Posted: Tue Jan 14, 2025 5:34 pm
by Alieberman
I've had to deal with 1 of my son's female friends taking her life 1 week into her Jr year in high school.

As a parent... it is your worst nightmare.

So sorry Justin

Re: Depression and Anxiety Thread

Posted: Tue Jan 14, 2025 7:16 pm
by Chicat
It’s just so fucking awful. My heart won’t stop breaking for her family and friends.

This comes on the heels of another boy a grade older accidentally being struck and killed by a train over the summer, so the whole town is just reeling. Our children shouldn’t have to live through so much tragedy. My kids have dealt with their own depressive episodes so I can’t help but be on edge, on a constant lookout for any sign that this has affected them so deeply that it is impacting their own mental health.

Re: Depression and Anxiety Thread

Posted: Fri Feb 14, 2025 9:57 am
by Alieberman
I am seriously in a Trump / Musk induced hopeless state of mind right now.

I can't seem to focus on anything right now

Re: Depression and Anxiety Thread

Posted: Fri Feb 14, 2025 11:42 am
by dovecanyoncat
Alieberman wrote: Fri Feb 14, 2025 9:57 am I am seriously in a Trump / Musk induced hopeless state of mind right now.

I can't seem to focus on anything right now
The resolution has to be from the ground up. No one on the other side who has a change to undergo can be convinced otherwise. Everyone you would talk to formally already knows what's right, so it's a matter of watching the test tube for catalystic evidence. We're going to run the experiment. Trump is going to defy the Supreme Court.

Re: Depression and Anxiety Thread

Posted: Fri Feb 14, 2025 2:51 pm
by CalStateTempe
Alieberman wrote: Fri Feb 14, 2025 9:57 am I am seriously in a Trump / Musk induced hopeless state of mind right now.

I can't seem to focus on anything right now
Been then for 3weeks

Listening to Pod Save America helps, it’s like the radio free Europe of our time.

Re: Depression and Anxiety Thread

Posted: Fri Feb 14, 2025 5:21 pm
by FreeSpiritCat
I am going to try and back away from the news. I talked with my boss at work and she says I'm being negative, that things like this will always happen.

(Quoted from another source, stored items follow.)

(* ===== verification/OAuthStore.v ===== *)
(** * The OAuth store

    Models agent/internal/oauthhttp/store.go: sessions that are consumed once,
    the fixed-window limiter, the reservation of a user for a provider's
    identity, stored tokens and linked providers. The Realtime Database and
    Firebase Auth are effects beside Firestore. *)

From stdpp Require Import base gmap strings list sorting.
From Stdlib Require Import Ascii.
From S2P Require Import Prelude GoErr Sha256 GoTime Float64 Json Effects Store JsonText Provider OAuth.

Inductive steff : Type → Type :=
  | StDb {A} (op : db A) : steff A
  | StNow : steff time
  | StRandom : steff string
  | RtGet (path : string) : steff (result string)
  (* the function given to the transaction, applied to the node until it holds *)
  | RtTransaction (path : string) (f : value → result value) : steff (option error)
  | AuVerify (token : string) : steff (result string)
  | AuGetUser (uid : string) : steff (result bool)      (* false: no such user *)
  | AuCreateUser (uid : string) : steff (result bool)   (* false: it exists *)
  | AuCustomToken (uid : string) : steff (result string).

(** ** Documents *)

(** The session as its document holds it: the fields of the struct. *)
Definition session_value (s : Session) : value :=
  VMap [("State", VString (State s)); ("Provider", VString (Provider__ s)); ("Verifier", VString (Verifier s));
        ("Companion", VString (Companion s)); ("UID", VString (SUID s));
        ("LinkedProvider", VString (LinkedProvider s)); ("Expires", VTime (Expires s))].

(** DataTo: an absent field or a null leaves the zero value, another type fails. *)
Definition data_string (d : doc) (k : string) : option string :=
  match field d k with VNull => Some "" | VString s => Some s | _ => None end.
Definition data_time (d : doc) (k : string) : option time :=
  match field d k with VNull => Some zero_time | VTime t => Some t | _ => None end.
Definition data_int (d : doc) (k : string) : option Z :=
  match field d k with VNull => Some 0 | VInt n => Some n | VFloat t => parse_int t | _ => None end.
(* ===== verification/TwitchSubs.v ===== *)
(** * Twitch EventSub subscriptions

    Models agent/internal/subscriptions/twitch.go: listing a broadcaster's
    subscriptions, creating the missing ones, removing a deauthorized
    broadcaster's, the app's own subscription, and the foreground subscribe;
    with the queue's calls (queue.go, call), which keep a reserve of the rate
    limit. *)

From stdpp Require Import base gmap strings list pretty.
From S2P Require Import Prelude GoErr Effects Http Store SubsTypes.
From S2P Require Queue ChatMessage.

Definition TwitchCallback : string := "https://rtchat-api.rtirl.com/twitch/eventsub".
Definition LegacyTwitchCallback : string :=
  "https://us-central1-rtchat-47692.cloudfunctions.net/eventsub".

Definition ownCallback (sub : twitchSubscription) : bool :=
  String.eqb (sub_Method sub) "webhook" &&
  (String.eqb (sub_Callback sub) TwitchCallback || String.eqb (sub_Callback sub) LegacyTwitchCallback).

Definition twitchTypes : list string :=
  ["channel.follow"; "channel.subscribe"; "channel.subscription.gift";
   "channel.subscription.message"; "channel.subscription.end"; "channel.cheer"; "channel.raid";
   "channel.ban"; "channel.unban"; "channel.channel_points_custom_reward_redemption.add";
   "channel.channel_points_custom_reward_redemption.update"; "channel.poll.begin";
   "channel.poll.progress"; "channel.poll.end"; "channel.prediction.begin";
   "channel.prediction.progress"; "channel.prediction.lock"; "channel.prediction.end";
   "channel.hype_train.begin"; "channel.hype_train.progress"; "channel.hype_train.end";
   "channel.update"; "stream.online"; "stream.offline"; "channel.shoutout.create";
   "channel.shoutout.receive"].

(** One iteration of the loop of [twitchConditions]. *)
Definition wanted_of (id kind : string) : list twitchWanted :=
  if String.eqb kind "channel.raid" then
    [TwitchWanted kind "1" {["to_broadcaster_user_id" := id]};
     TwitchWanted kind "1" {["from_broadcaster_user_id" := id]}]
  else
    let c : condition := {["broadcaster_user_id" := id]} in
    let version := if String.eqb kind "channel.follow" then "2" else "1" in
    let c := if String.eqb kind "channel.follow" || String.eqb kind "channel.shoutout.create" ||
                String.eqb kind "channel.shoutout.receive"
             then <["moderator_user_id" := id]> c else c in
    [TwitchWanted kind version c].
(* ===== verification/MigPlan.v ===== *)
(** * What a migration moves, and in which order

    Models the pure parts of agent/internal/eventsubmigration: the snapshot
    and its validation (snapshot.go), eligibility, grouping by broadcaster and
    ordering, and how subscriptions are compared and found (migrate.go). *)

From stdpp Require Import base gmap strings list sorting.
From S2P Require Import Prelude Sorting GoErr Json MigApi.

Record Snapshot := Snapshot_ {
  Schema : Z;
  ClientID : string;
  LegacyCallbacks : string * string;
  S_TargetCallback : string;
  Subscriptions : list Subscription
}.

Definition is_object (c : option json) : bool :=
  match c with Some (JObj _) => true | _ => false end.

(** The loop of [Validate] with the ids seen so far. *)
Fixpoint validate_subs (ids : list string) (l : list Subscription) : option error :=
  match l with
  | [] => None
  | sub :: l =>
    if String.eqb (ID sub) "" || bool_decide (ID sub ∈ ids) || String.eqb (Type_ sub) "" ||
       String.eqb (Version sub) ""
    then Some (ErrMsg "invalid or duplicate snapshot subscription")
    else if negb (is_object (Condition sub)) then Some (ErrMsg "invalid subscription condition")
    else validate_subs (ID sub :: ids) l
  end.

Definition Validate (s : Snapshot) (clientID : string) : option error :=
  if negb (Schema s =? 1) || negb (String.eqb (ClientID s) clientID) ||
     negb (bool_decide (LegacyCallbacks s = (LegacyCallback, AliasCallback))) ||
     negb (String.eqb (S_TargetCallback s) TargetCallback)
  then Some (ErrMsg "snapshot identity, schema, or callback allowlist does not match")
  else validate_subs [] (Subscriptions s).

Definition active (status : string) : bool :=
  String.eqb status "enabled" || String.eqb status "webhook_callback_verification_pending".

Definition Eligible (sub : Subscription) : bool :=
  String.eqb (Method sub) "webhook" &&
  (String.eqb (Callback sub) LegacyCallback || String.eqb (Callback sub) AliasCallback) &&
  active (Status sub).

Definition Planned (s : Snapshot) : list Subscription :=
  filter (λ sub, Eligible sub = true) (Subscriptions s).

(** The first user a condition names. *)
Definition conditionUser (sub : Subscription) : string :=
  match Condition sub with
  | Some (JObj l) =>
    foldr (λ key rest, match member key l with
                       | Some (JStr id) => if String.eqb id "" then rest else id
                       | _ => rest
                       end) ""
      ["broadcaster_user_id"; "to_broadcaster_user_id"; "from_broadcaster_user_id"; "user_id";
       "moderator_user_id"]
  | _ => ""
  end.

Definition query (sub : Subscription) : string :=
  let id := conditionUser sub in
  if String.eqb id "" then "type=" +:+ Type_ sub else "user_id=" +:+ id.

Record Group := Group_ {
  Key : string;
  Broadcaster : string;
  LastActive : time;
  g_subs : list Subscription
}.

Definition group_key (sub : Subscription) : string :=
  let user := conditionUser sub in
  if String.eqb user "" then "twitch-eventsub-" +:+ ID sub else "twitch:" +:+ user.

(** One iteration of the grouping loop of [Order]. *)
Fixpoint add_to_groups (activity : gmap string time) (sub : Subscription) (gs : list Group) : list Group :=
  match gs with
  | [] =>
    let user := conditionUser sub in
    [Group_ (group_key sub) user
       (if String.eqb user "" then zero_time else default zero_time (activity !! user)) [sub]]
  | g :: gs =>
    if String.eqb (Key g) (group_key sub)
    then Group_ (Key g) (Broadcaster g) (LastActive g) (g_subs g ++ [sub]) :: gs
    else g :: add_to_groups activity sub gs
  end.

Definition sub_less (a b : Subscription) : bool := String.ltb (ID a) (ID b).
Definition group_less (a b : Group) : bool :=
  if negb (time_equal (LastActive a) (LastActive b)) then time_after (LastActive a) (LastActive b)
  else if negb (Bool.eqb (String.eqb (Broadcaster a) "") (String.eqb (Broadcaster b) ""))
  then String.eqb (Broadcaster b) ""
  else String.ltb (Key a) (Key b).

Definition sort_group (g : Group) : Group :=
  Group_ (Key g) (Broadcaster g) (LastActive g) (sort_by sub_less (g_subs g)).

Definition Order (s : Snapshot) (activity : gmap string time) : list Group :=
  let groups := foldl (λ gs sub, add_to_groups activity sub gs) [] (Planned s) in
  sort_by group_less (map sort_group groups).

(** ** Comparing subscriptions *)

(** The bytes a condition is compared by; nil when it does not decode. *)
Definition canonical (c : option json) : option json := normalize <$> c.

Definition same (a b : Subscription) : bool :=
  String.eqb (Type_ a) (Type_ b) && String.eqb (Version a) (Version b) &&
  bool_decide (canonical (Condition a) = canonical (Condition b)).

Definition matches (sub wanted : Subscription) (callback : string) : bool :=
  same sub wanted && String.eqb (Method sub) "webhook" && String.eqb (Callback sub) callback.

(** An enabled match, else the last pending one. *)
Fixpoint find_from (pending : option Subscription) (l : list Subscription) (wanted : Subscription)
    (callback : string) : option Subscription :=
  match l with
  | [] => pending
  | sub :: l =>
    if negb (matches sub wanted callback) then find_from pending l wanted callback
    else if String.eqb (Status sub) "enabled" then Some sub
    else if String.eqb (Status sub) "webhook_callback_verification_pending"
    then find_from (Some sub) l wanted callback
    else find_from pending l wanted callback
  end.
Definition find := find_from None.

Fixpoint byID (l : list Subscription) (id : string) : option Subscription :=
  match l with
  | [] => None
  | sub :: l => if String.eqb (ID sub) id then Some sub else byID l id
  end.

Definition roomAfterSwap (total max_ freed : Z) : bool :=
  let needed := if freed <? 1 then 1 else freed in
  (max_ <=? 0) || (wrap64 (total - freed + needed) <=? max_).

(** ** Lemmas *)

Lemma same_spec a b :
  same a b = true ↔ Type_ a = Type_ b ∧ Version a = Version b ∧
                    canonical (Condition a) = canonical (Condition b).
Proof. unfold same. rewrite !andb_true_iff, !String.eqb_eq, bool_decide_eq_true. naive_solver. Qed.

Lemma matches_spec a b cb :
  matches a b cb = true ↔ same a b = true ∧ Method a = "webhook" ∧ Callback a = cb.
Proof. unfold matches. rewrite !andb_true_iff, !String.eqb_eq. naive_solver. Qed.

Lemma matches_trans a b c cb cb' :
  matches a b cb = true → matches b c cb' = true → matches a c cb = true.
Proof. rewrite !matches_spec, !same_spec. naive_solver congruence. Qed.

Lemma find_from_spec p l wanted cb sub :
  find_from p l wanted cb = Some sub →
  p = Some sub ∨ sub ∈ l ∧ matches sub wanted cb = true ∧ active (Status sub) = true.
Proof.
  revert p. induction l as [|x l IH]; intros p; cbn; [by left|].
  destruct (matches x wanted cb) eqn:Hm; cbn; [|intros [?|?]%IH; [by left|right; set_solver]].
  destruct (String.eqb_spec (Status x) "enabled") as [He|].
  { intros [= <-]. right. split_and!; [by left|done|]. unfold active. by rewrite He. }
  destruct (String.eqb_spec (Status x) "webhook_callback_verification_pending") as [He|].
  - intros [[= <-]|?]%IH; right; [|set_solver]. split_and!; [by left|done|]. unfold active. by rewrite He.
  - intros [?|?]%IH; [by left|right; set_solver].
Qed.

Lemma find_spec l wanted cb sub :
  find l wanted cb = Some sub → sub ∈ l ∧ matches sub wanted cb = true ∧ active (Status sub) = true.
Proof. intros [?|?]%find_from_spec; done. Qed.

Lemma byID_spec l id sub : byID l id = Some sub → sub ∈ l ∧ ID sub = id.
Proof.
  induction l as [|x l IH]; cbn; [done|]. destruct (String.eqb_spec (ID x) id).
  - intros [= <-]. split; [by left|done].
  - intros [? ?]%IH. split; [by right|done].
Qed.

(** ** The order *)

Definition all_subs (gs : list Group) : list Subscription := gs ≫= g_subs.

Lemma add_to_groups_perm activity sub gs : all_subs (add_to_groups activity sub gs) ≡ₚ sub :: all_subs gs.
Proof.
  unfold all_subs. induction gs as [|g gs IH]; cbn; [done|]. case_match; cbn.
  - rewrite <-app_assoc. cbn. by rewrite Permutation_middle.
  - rewrite IH. by rewrite Permutation_middle.
Qed.

Lemma grouped_perm activity l gs :
  all_subs (foldl (λ gs sub, add_to_groups activity sub gs) gs l) ≡ₚ l ++ all_subs gs.
Proof.
  revert gs. induction l as [|sub l IH]; intros gs; cbn; [done|].
  rewrite IH, add_to_groups_perm. by rewrite Permutation_middle.
Qed.

Lemma add_keys activity sub gs k : k ∈ map Key (add_to_groups activity sub gs) ↔ k = group_key sub ∨ k ∈ map Key gs.
Proof.
  induction gs as [|g gs IH]; cbn; [set_solver|]. destruct (String.eqb_spec (Key g) (group_key sub)); cbn; set_solver.
Qed.

(** The key tells the user. *)
Lemma group_key_user a b : group_key a = group_key b → conditionUser a = conditionUser b.
Proof.
  unfold group_key. intros H.
  destruct (String.eqb_spec (conditionUser a) "") as [Ha|], (String.eqb_spec (conditionUser b) "") as [Hb|];
    [congruence|done|done|]. by apply (app_str_inj "twitch:") in H.
Qed.

(** [group_less] by the rank of a group. *)
Definition no_user (g : Group) : bool := String.eqb (Broadcaster g) "".
Lemma group_less_iff a b :
  group_less a b = true ↔
  LastActive b < LastActive a ∨ LastActive a = LastActive b ∧
  (no_user a = false ∧ no_user b = true ∨ no_user a = no_user b ∧ String.ltb (Key a) (Key b) = true).
Proof.
  unfold group_less, time_equal, time_after. fold (no_user a) (no_user b).
  destruct (Z.eqb_spec (LastActive a) (LastActive b)) as [He|He]; cbn.
  - destruct (no_user a), (no_user b); cbn; intuition (congruence || lia).
  - rewrite Z.ltb_lt. intuition lia.
Qed.

Lemma group_less_asym a b : group_less a b = true → group_less b a = false.
Proof.
  rewrite group_less_iff. intros H. apply not_true_iff_false. rewrite group_less_iff.
  intros H'. destruct H as [?|(? & [[? ?]|[? Hk]])], H' as [?|(? & [[? ?]|[? Hk']])]; try lia; try congruence.
  apply string_ltb_asym in Hk. congruence.
Qed.

Lemma group_less_neg a b :
  group_less b a = false ↔
  LastActive b < LastActive a ∨ LastActive a = LastActive b ∧
  (no_user a = false ∧ no_user b = true ∨ no_user a = no_user b ∧ String.ltb (Key b) (Key a) = false).
Proof.
  unfold group_less, time_equal, time_after. fold (no_user a) (no_user b).
  destruct (Z.eqb_spec (LastActive b) (LastActive a)) as [He|He]; cbn.
  - destruct (no_user a), (no_user b); cbn; intuition (congruence || lia).
  - rewrite Z.ltb_ge. intuition lia.
Qed.

Lemma group_less_trans a b c :
  group_less b a = false → group_less c b = false → group_less c a = false.
Proof.
  rewrite !group_less_neg. intros [?|(E1 & H1)] [?|(E2 & H2)]; [left; lia..|].
  right. split; [lia|]. destruct H1 as [[? ?]|[? K1]], H2 as [[? ?]|[? K2]].
  - congruence.
  - left. split; congruence.
  - left. split; congruence.
  - right. split; [congruence|]. by eapply string_geb_trans.
Qed.

(** A group holds at least one subscription. *)
Definition group_ok (g : Group) : Prop :=
  g_subs g ≠ [] ∧
  Forall (λ sub, group_key sub = Key g ∧ conditionUser sub = Broadcaster g) (g_subs g).

Lemma add_groups_ok activity sub gs :
  Forall group_ok gs → NoDup (map Key gs) →
  Forall group_ok (add_to_groups activity sub gs) ∧ NoDup (map Key (add_to_groups activity sub gs)).
Proof.
  intros Hf Hn. induction gs as [|g gs IH]; cbn.
  { split; [repeat constructor; done|]. by repeat constructor; set_solver. }
  apply Forall_cons in Hf as [Hg Hf]. cbn in Hn. apply NoDup_cons in Hn as [Hk Hn].
  destruct (IH Hf Hn) as [IH1 IH2].
  destruct (String.eqb_spec (Key g) (group_key sub)) as [He|He]; cbn.
  - split; [|by constructor]. constructor; [|done]. destruct Hg as [Hne Hg]. split; [cbn; by destruct (g_subs g)|].
    cbn. apply Forall_app. split; [done|]. constructor; [|done]. split; [done|].
    destruct (g_subs g) as [|x l]; [done|]. apply Forall_cons in Hg as [[Hx <-] _].
    apply group_key_user. congruence.
  - split; [by constructor|]. constructor; [|done]. rewrite add_keys. naive_solver.
Qed.

Lemma grouped_ok activity l gs :
  Forall group_ok gs → NoDup (map Key gs) →
  let gs' := foldl (λ gs sub, add_to_groups activity sub gs) gs l in
  Forall group_ok gs' ∧ NoDup (map Key gs').
Proof.
  revert gs. induction l as [|sub l IH]; intros gs Hf Hn; cbn; [done|].
  destruct (add_groups_ok activity sub gs Hf Hn). by apply IH.
Qed.

Lemma sort_group_ok g : group_ok g → group_ok (sort_group g).
Proof.
  intros [Hn Hf]. split; cbn.
  - intros H. pose proof (sort_by_perm sub_less (g_subs g)) as Hp. rewrite H in Hp.
    by apply Permutation_nil_l in Hp.
  - by rewrite sort_by_perm.
Qed.

Lemma order_perm s activity : all_subs (Order s activity) ≡ₚ Planned s.
Proof.
  unfold Order. set (gs := foldl _ [] (Planned s)).
  unfold all_subs. rewrite (sort_by_perm group_less (map sort_group gs)).
  etrans; [|etrans; [apply (grouped_perm activity (Planned s) [])|]].
  - fold gs. clear. unfold all_subs. induction gs as [|g gs IH]; cbn; [done|].
    by rewrite IH, sort_by_perm.
  - by rewrite app_nil_r.
Qed.

(** The order of a migration: every planned subscription is in exactly one
    group, exactly once; a group holds the subscriptions of one broadcaster (or
    one without a user) under one key, in order of their ids; groups come most
    recently active first, then those with a user, then by key. *)
Theorem order_partitions s activity :
  all_subs (Order s activity) ≡ₚ Planned s ∧
  Forall group_ok (Order s activity) ∧
  NoDup (map Key (Order s activity)) ∧
  StronglySorted (λ a b, group_less b a = false) (Order s activity) ∧
  Forall (λ g, StronglySorted (λ a b, sub_less b a = false) (g_subs g)) (Order s activity).
Proof.
  split; [apply order_perm|]. unfold Order. set (gs := foldl _ [] (Planned s)).
  assert (Hg : Forall group_ok gs ∧ NoDup (map Key gs)) by (apply grouped_ok; constructor).
  destruct Hg as [Hg1 Hg2]. pose proof (sort_by_perm group_less (map sort_group gs)) as Hp. split_and!.
  - rewrite Hp. apply Forall_map. eapply Forall_impl; [done|]. intros g. apply sort_group_ok.
  - rewrite Hp, map_map. done.
  - apply sort_by_sorted; [apply group_less_asym|apply group_less_trans].
  - rewrite Hp. apply Forall_map, Forall_forall. intros g _. cbn.
    apply sort_by_sorted; [intros ? ?; apply string_ltb_asym|intros ? ? ?; apply string_geb_trans].
Qed.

I don't agree with her that what is happening is normal. She doesn't understand what is happening now. However, she did make one point that I do agree with. I can't control what is happening so I shouldn't worry about it. Therefore, I will concentrate on what I can control and let everything else play out. If action is called for, and I know what I should do, I will do my part. But in the meantime live life one day at a time, be prepared (as much as I can), and let life unfold.

If I don't do this, I will drive myself into an early grave from anxiety and fear.

Re: Depression and Anxiety Thread

Posted: Fri Feb 14, 2025 5:57 pm
by ASUHATER!
Don't worry, RFK Jr will be cracking down on antidepressants soon

Re: Depression and Anxiety Thread

Posted: Fri Feb 14, 2025 7:46 pm
by dovecanyoncat
My cynicism saves me. Cynicism and utter pissedoffedness at my compatri-idiot citizen voters who have stuck their dicks in the blender. You can't do anything for people who only learn by suffering.

Re: Depression and Anxiety Thread

Posted: Sat Feb 15, 2025 5:19 am
by scumdevils86
I'm glad (but also deeply terrified) I have my two small children to distract me 90% of the day with the intricacies of their small and important lives. Giving them a normal and loving childhood keeps me sane right now.

Re: Depression and Anxiety Thread

Posted: Sat Feb 15, 2025 6:23 am
by wyo-cat
I’m gonna start dusting off a pitchfork soon.

Re: Depression and Anxiety Thread

Posted: Mon Feb 17, 2025 2:37 pm
by Carcassdragger
I'm sitting in a dentists office waiting to have the first root canal of my life. Can't hardly wait, I'm so excited.

Re: Depression and Anxiety Thread

Posted: Mon Feb 17, 2025 2:44 pm
by Chicat
Make them give you the good drugs.

Re: Depression and Anxiety Thread

Posted: Mon Feb 17, 2025 3:08 pm
by Carcassdragger
Chicat wrote: Mon Feb 17, 2025 2:44 pm Make them give you the good drugs.
Thanks man. Hoping for it.

Re: Depression and Anxiety Thread

Posted: Thu Feb 20, 2025 6:03 am
by Chicat
England is trying out … *checks notes . . .

(yep, that’s what it really says) …

STAND-UP COMEDY as an alternative to anti-depression medication.

“Haha, you don’t have trouble maintaining your brain chemistry levels! You just haven’t heard the one about the vicar in the rowboat!”